Lewis’ life and work have been the focus of countless books since his death in 1963. Ironically, he may eventually suffer the same fate as other authors he himself championed and “rehabilitated” during his scholarly career. Surrounded by volume after volume of analysis, paraphrase, and critique, Lewis’ own canon may be dwarfed by secondary sources, a development he opposed all of his life in reading others. One does not need the critics to enjoy Chaucer, he once said, but Chaucer to enjoy the critics. As it stands, both his fiction and his theological writings have been endlessly anthologized and hypercritically explored, creating a trail of footnotes and asides long enough to camouflage the essential viewpoints and facts about his life—thus discouraging even the most diligent student of Lewis. It must be said, however, that Lewis’ own works remain the most reliable sources and insightful interpreters of his thought and personality.

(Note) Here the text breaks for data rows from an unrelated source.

Lemma end_break_keeps_identity now db driver driver' db' :
  end_break now db driver = Ok (driver', db') ->
  driver_id driver' = driver_id driver
  /\ driver_user_id driver' = driver_user_id driver.
Proof.
  unfold end_break.
  destruct (DriverStatus_eqb (driver_status driver) ON_BREAK); [| discriminate].
  destruct (break_start_time driver) as [started |]; [| discriminate].
  intros [= <- _]. split; reflexivity.
Qed.

Lemma my_driver_user uid st driver :
  my_driver uid st = Returned driver -> driver_user_id driver = uid.
Proof.
  unfold my_driver. intros H. apply scalar_one_Returned in H.
  assert (Hin : In driver (filter (fun d => driver_user_id d =? uid) (driver_rows st)))
    by (rewrite H; left; reflexivity).
  apply filter_In in Hin. destruct Hin as [_ Hin]. apply Z.eqb_eq. exact Hin.
Qed.

(** X17. The answer to a start request of a user with one driver row: the
    log of the break when the status report calls the driver eligible, the
    row being written back ON_BREAK; status 400 with the message of the
    service otherwise, the store being left as it was. *)
Theorem request_start_break_outcome (settings : Settings) (now : datetime)
    (uid : Z) (st : Store) (driver : Driver) :
  my_driver uid st = Returned driver ->
  match request_start_break settings now uid st with
  | (Returned log, st') =>
      bs_is_eligible (get_break_status settings driver) = true
      /\ bl_driver_id log = driver_id driver
      /\ start_time log = now
      /\ end_time log = None
      /\ break_logs (breaks st') = break_logs (breaks st) ++ [log]
      /\ exists driver',
           In driver' (driver_rows st')
           /\ driver_id driver' = driver_id driver
           /\ driver_status driver' = ON_BREAK
           /\ break_start_time driver' = Some now
  | (Refused e, st') =>
      bs_is_eligible (get_break_status settings driver) = false
      /\ status_code e = 400
      /\ (detail e = "Not enough trips completed to take a break"%string
          \/ detail e = "No break time remaining"%string)
      /\ st' = st
  | (Unhandled _, _) => False
  end.
Proof.
  intros Hmine. unfold request_start_break. rewrite Hmine.
  pose proof (start_break_outcome settings now (breaks st) driver) as Hout.
  destruct (start_break settings now (breaks st) driver)
    as [[[log driver'] breaks'] | e] eqn:Hstart.
  - destruct (start_break_returns _ _ _ _ _ _ _ Hstart)
      as (Hlog & Hat & Hend & Hlogs & Hid & Hstatus & Hbst).
    split; [exact Hout |]. repeat (split; [assumption |]).
    exists driver'. split; [| auto].
    unfold my_driver in Hmine. apply scalar_one_Returned in Hmine.
    assert (Hin : In driver (driver_rows st)).
    { assert (H : In driver (filter (fun d => driver_user_id d =? uid) (driver_rows st)))
        by (rewrite Hmine; left; reflexivity).
      apply filter_In in H. tauto. }
    cbn [driver_rows]. unfold write_back. apply in_map_iff.
    exists driver. split; [| exact Hin].
    rewrite Hid, Z.eqb_refl. reflexivity.
  - destruct Hout as [Hno ->].
    destruct (_ <? _); cbn; auto.
Qed.

Lemma request_start_break_outcome_witness :
  match request_start_break default_settings 1000 70
          (mkStore [driver_on_trip] empty_store) with
  | (Returned log, st') =>
      bs_is_eligible (get_break_status default_settings driver_on_trip) = true
      /\ bl_driver_id log = driver_id driver_on_trip
      /\ start_time log = 1000
      /\ end_time log = None
      /\ break_logs (breaks st') = break_logs empty_store ++ [log]
      /\ exists driver',
           In driver' (driver_rows st')
           /\ driver_id driver' = driver_id driver_on_trip
           /\ driver_status driver' = ON_BREAK
           /\ break_start_time driver' = Some 1000
  | (Refused e, st') =>
      bs_is_eligible (get_break_status default_settings driver_on_trip) = false
      /\ status_code e = 400
      /\ (detail e = "Not enough trips completed to take a break"%string
          \/ detail e = "No break time remaining"%string)
      /\ st' = mkStore [driver_on_trip] empty_store
  | (Unhandled _, _) => False
  end.
Proof.
  exact (request_start_break_outcome default_settings 1000 70
           (mkStore [driver_on_trip] empty_store) driver_on_trip eq_refl).
Defined.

Surprised by Joy, while, as noted, emerging as one of the most personal of Lewis’ books, retains the characteristic stylistic and thematic modes found elsewhere in his oeuvre.
It is in Surprised by Joy, for example, that one learns the extent to which Lewis is indebted to a romantic view of both life and culture, that is, a mind-set in which reason and imagination are held in tension at all times and neither is allowed to dominate or cancel out the other. Haunted in his search for joy, Lewis...
(The entire section is 523 words.)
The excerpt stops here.